Indeed. So I'm going to have beer with each meal today, and post three times. Right now I'm at my brother-in-law Carl's place in Chester, VA. I drove down yesterday afternoon (stopping for lunch at La Tolteca, in Waldorf, MD, which we stumbled on in August during a traffic jam and has become a regular stop: chalupa, enchilada, and a cold Negra Modelo) and spent the night, preparatory to driving to the World Beer Festival in Durham. This morning it's scrambled eggs, with tomatoes, munster, and leftover carnitas from last night's dinner. Oh, and a Saranac Octoberfest. It's 9 AM, and I am not giggling, Stephen.

Why this beer? Well, I like the Saranac beers, been drinking them for 20 years. I also figured the maltiness of the Ofest would set off the spicy pork nicely. Let's put that to the test: it's official, I'm a genius! No, really, this is good. The eggs are good stuff on their own, but with the beer in the mouth, things really light up. The beer gives the flavors in the melange the Playtex Bra Effect; it lifts and separates them. (Anyone else remember those ads? I've been wanting to use that phrase for years.) The pork steps out, I can taste the cheese clearly, even the tomatoes taste fresher. The beer's fresh as rain too, easy to swallow and grab for more. Great job on that, cheers to the folks in Utica.

Next stop: barbeque. Wonder if there's places where they'll let me have a beer. Yeek.

Much More Chill*

I've got a new Massachusetts Beverage Business piece up, a longer, more detailed look at the Chill/Chelada story, which quotes a very good story from 2001 on the origins of the whole thing. So...if the first piece didn't piss off enough of you craft beer lovers, this one may do the job!

*If you recognize the name of this singing group, God bless you. If you sang in it, you were great!

Thursday, October 4, 2007

Southbound

I'm off today for the World Beer Festival in Durham, NC. The folks at All About Beer magazine invited me down to the festival, to check things out and to give a seminar on Dark Beers. I've been checking out the beer list and getting interested; this is going to be a great chance to try some new breweries.

It's also a chance to try some new 'que. I'm going with my brother-in-law Carl Childs, who is about as much a barbeque hound as I am a beer hound. Carl's got the best smoke pits en route and in Durham mapped and plotted, and we is gonna be eatin' some pig. Should enable me to get back in the swing of The Session, our monthly beer blog-a-rama (I've missed the last two months, regrettably), which is Beer and Food this month, put on by Beer Haiku Daily. Beautiful.

Tuesday, October 2, 2007

A Sixer for your Thoughts

I've got a new Buzz up on my website: A Six-pack of Thoughts.
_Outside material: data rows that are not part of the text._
(** ** Objects (object_manipulator.py) *)
Definition ib_other {A} (r : R A) : D A := match r with Ok a => ret a | Raise e => raise (OtherError e) end.
Definition first_of (v : pyval) : R pyval :=
  match v with
  | PList (o :: _) => Ok o
  | PStr (String c _) => Ok (PStr (String c ""))
  | PDict _ => Raise (Py PyKeyError)
  | _ => Raise (Py PyTypeError)
  end.
Definition key_of (v : pyval) (k : string) : R pyval :=
  match v with
  | PDict d => match aget k d with Some w => Ok w | None => Raise (Py PyKeyError) end
  | _ => Raise (Py PyTypeError)
  end.
Definition _get_infoblox_object_or_none (obj_type : string) (payload : pyval) (return_fields : list string)
    (extattrs : list (string * string)) : D pyval :=
  let! ib_object := get_object obj_type payload return_fields extattrs in
  if truthy ib_object then
    let! first := ib_other (first_of ib_object) in
    match return_fields with
    | _ :: _ => ret first
    | [] => ib_other (key_of first "_ref")
    end
  else ret PNone.
Definition payload_of : Type := list (string * pyval).
Definition updated (payload more : payload_of) : payload_of := foldl (fun d kv => aset kv.1 kv.2 d) payload more.
Definition _create_infoblox_object (obj_type : string) (payload additional_create_kwargs : payload_of)
    (check_if_exists : bool) (return_fields : list string) : D pyval :=
  let! ib_object := if check_if_exists then _get_infoblox_object_or_none obj_type (PDict payload) [] [] else ret PNone in
  if truthy ib_object then ret ib_object
  else create_object obj_type (PDict (updated payload additional_create_kwargs)) return_fields.
(** [try: ref = ... except InfobloxSearchError] *)
Definition ref_or_none (obj_type : string) (payload : payload_of) : D pyval :=
  try_except (_get_infoblox_object_or_none obj_type (PDict payload) [] [])
    (fun e => match e with InfobloxSearchError => Some (ret PNone) | _ => None end).
Definition text_of (ref : pyval) : D string := match ref with PStr s => ret s | _ => raise (OtherError (Py PyTypeError)) end.
Definition _update_infoblox_object (obj_type : string) (payload update_kwargs : payload_of) : D unit :=
  let! ref := ref_or_none obj_type payload in
  if truthy ref then let! ref := text_of ref in update_object ref (PDict update_kwargs) ;;; ret tt else ret tt.
Definition _delete_infoblox_object (obj_type : string) (payload : payload_of) : D unit :=
  let! ref := ref_or_none obj_type payload in
  if truthy ref then let! ref := text_of ref in delete_object ref ;;; ret tt else ret tt.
There are some continuing problems with drinking, and I just had to take a swing at a few of them: alcohol-fueled bad behavior, booze used as a scapegoat, rising beer prices without rising brewer's profits, the crappy situation with drinking in Pennsylvania, squealing anti-alcohol New Dry weenies, and the disaster we call bar licenses. Feast your eyes.

Monday, October 1, 2007

Cheap keg deposits are a steal

My latest Condé Nast Portfolio column is on the high price of kegs. Keg prices have about doubled in ten years, and it's causing major problems for small brewers -- who sell a much higher percentage of their beer in draft than the majors -- and some deposit sticker shock for drinkers. Ninety dollars for a keg deposit? It's only fair.